Definition AppResult (A : Type) : Type := AppError + A.
Definition try_ {A B} (r : AppResult A) (f : A -> AppResult B) : AppResult B := match r with inr a => f a | inl e => inl e end.
Notation "'try!' x ':=' m 'in' k" := (try_ m (fun x => k)) (at level 10, x name, m at level 100, k at level 200) : js_scope.
Notation "'try_!' m 'in' k" := (try_ m (fun _ => k)) (at level 10, m at level 100, k at level 200) : js_scope.

Definition ensure (b : bool) (e : AppError) : AppResult unit := if b then inr tt else inl e.

Definition str_field (body : jsval) (k : string) : AppResult string :=
  match jget body k with JStr s => inr s | _ => inl Unprocessable end.
Definition val_field (body : jsval) (k : string) : AppResult jsval :=
  match jget body k with JUndef => inl Unprocessable | v => inr v end.

(** ** Checks of what is sent *)

(** The library's strict decoder: no padding, no stray bits. *)
Definition url_safe_decode (s : string) : option bytes :=
  b ← fromB64 s; if String.eqb (toB64 b) s then Some b else None.

Definition validate_auth_key (auth_key : string) : bool :=
  match url_safe_decode auth_key with Some b => Nat.eqb (length b) 32 | None => false end.
Definition validate_request_auth_key (auth_key : string) : AppResult unit := ensure (validate_auth_key auth_key) (Validation "authKey").

Definition validate_kdf_salt (name salt : string) : AppResult unit :=
  ensure (match url_safe_decode salt with Some b => Nat.eqb (length b) 16 | None => false end)
    (Validation (name +:+ " must be 16 bytes of base64url")).

Definition validate_kdf_params (name : string) (params : jsval) : AppResult unit :=
  let within k lo hi := match jget params k with JNum v => (lo <=? v) && (v <=? hi) | _ => false end in
  ensure (match params with JObj fs => Nat.eqb (length fs) 3 | _ => false end &&
          within "m" 19456 262144 && within "t" 2 10 && within "p" 1 4)
    (Validation (name +:+ " must be { m, t, p } integers within bounds")).

Definition MAX_WRAPPED_KEY_LEN : nat := 1024.
Definition validate_wrapped_key (name wrapped : string) : AppResult unit :=
  ensure (Nat.leb (String.length wrapped) MAX_WRAPPED_KEY_LEN) (Validation (name +:+ " is too long")).

Definition MAX_EMAIL_LEN : nat := 320.
Definition AUTH_REQUEST_TTL_SECS : Z := 15 * 60.
Definition MAX_ENCRYPTED_ACCOUNT_KEY_LEN : nat := 1024.

(** An uncompressed point: 65 bytes, the first 4. *)
Definition validate_ecdh_public_key (public_key : string) : AppResult unit :=
  ensure (match url_safe_decode public_key with Some (x :: b) => Nat.eqb (length b) 64 && (x =? 4) | _ => false end)
    (Validation "publicKey").

(** What the server draws at random for one request. *)
Record Fresh := mkFresh { fr_id : string; fr_token : string; fr_salt : string }.

Section server.
Context `{TextPlatform} `{CryptoLib} `{PasswordHasher}.

Definition hash_token (token : string) : string := String.concat "" (map HEX_TABLE (sha256 (utf8_encode token))).

Definition token_hash_matches (token stored_hash : string) : bool :=
  let a := utf8_encode (hash_token token) in
  let b := utf8_encode stored_hash in
  Nat.eqb (length a) (length b) && (foldl (fun diff xy => Z.lor diff (Z.lxor xy.1 xy.2)) 0 (zip a b) =? 0).

Definition normalize_email (email : string) : string := folded email.
Definition request_email (email : string) : AppResult string :=
  let email := normalize_email email in
  try_! ensure (Nat.leb (String.length email) MAX_EMAIL_LEN) (Validation "invalid email") in
  inr email.

(** The account behind an email. *)
Definition user_by_email (s : Service) (email : string) : option UserRow :=
  match sv_user s with Some u => if String.eqb (u_email u) email then Some u else None | None => None end.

What to produce: Copy the records above exactly, starting at the line that contains "let email := normalize_email email in" and ending at the last line, and leave out all earlier lines.

Expected output:
  let email := normalize_email email in
  try_! ensure (Nat.leb (String.length email) MAX_EMAIL_LEN) (Validation "invalid email") in
  inr email.

(** The account behind an email. *)
Definition user_by_email (s : Service) (email : string) : option UserRow :=
  match sv_user s with Some u => if String.eqb (u_email u) email then Some u else None | None => None end.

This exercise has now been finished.